MATERIAL FOR THE TASK: Begin
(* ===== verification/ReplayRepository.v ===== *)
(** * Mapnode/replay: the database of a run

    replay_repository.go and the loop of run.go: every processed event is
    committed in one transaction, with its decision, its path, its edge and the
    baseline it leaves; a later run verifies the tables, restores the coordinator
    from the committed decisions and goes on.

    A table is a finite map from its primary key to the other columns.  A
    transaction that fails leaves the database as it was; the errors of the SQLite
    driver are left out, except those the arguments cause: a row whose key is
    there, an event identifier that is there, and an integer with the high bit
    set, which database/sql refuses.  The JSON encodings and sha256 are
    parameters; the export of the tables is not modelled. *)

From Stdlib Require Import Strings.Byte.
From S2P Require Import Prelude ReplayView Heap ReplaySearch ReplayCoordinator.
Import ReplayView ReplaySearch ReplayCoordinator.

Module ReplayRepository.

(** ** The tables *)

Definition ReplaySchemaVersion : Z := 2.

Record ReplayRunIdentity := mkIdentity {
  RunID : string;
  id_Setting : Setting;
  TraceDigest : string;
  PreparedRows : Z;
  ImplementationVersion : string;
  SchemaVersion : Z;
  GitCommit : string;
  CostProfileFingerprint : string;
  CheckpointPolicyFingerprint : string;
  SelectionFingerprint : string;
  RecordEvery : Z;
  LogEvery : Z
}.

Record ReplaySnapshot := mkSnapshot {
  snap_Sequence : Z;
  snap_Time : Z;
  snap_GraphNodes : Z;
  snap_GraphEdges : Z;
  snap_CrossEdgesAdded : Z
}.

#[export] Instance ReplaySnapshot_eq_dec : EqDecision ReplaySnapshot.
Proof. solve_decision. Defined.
MATERIAL FOR THE TASK: End
→ TASK TO COMPLETE:
In the data above, start at the line that has "there, an event", stop after the line that has "Import ReplayView ReplaySearch", and print every line in between exactly as it stands.

→ EXERCISE OUTPUT:
    there, an event identifier that is there, and an integer with the high bit
    set, which database/sql refuses.  The JSON encodings and sha256 are
    parameters; the export of the tables is not modelled. *)

From Stdlib Require Import Strings.Byte.
From S2P Require Import Prelude ReplayView Heap ReplaySearch ReplayCoordinator.
Import ReplayView ReplaySearch ReplayCoordinator.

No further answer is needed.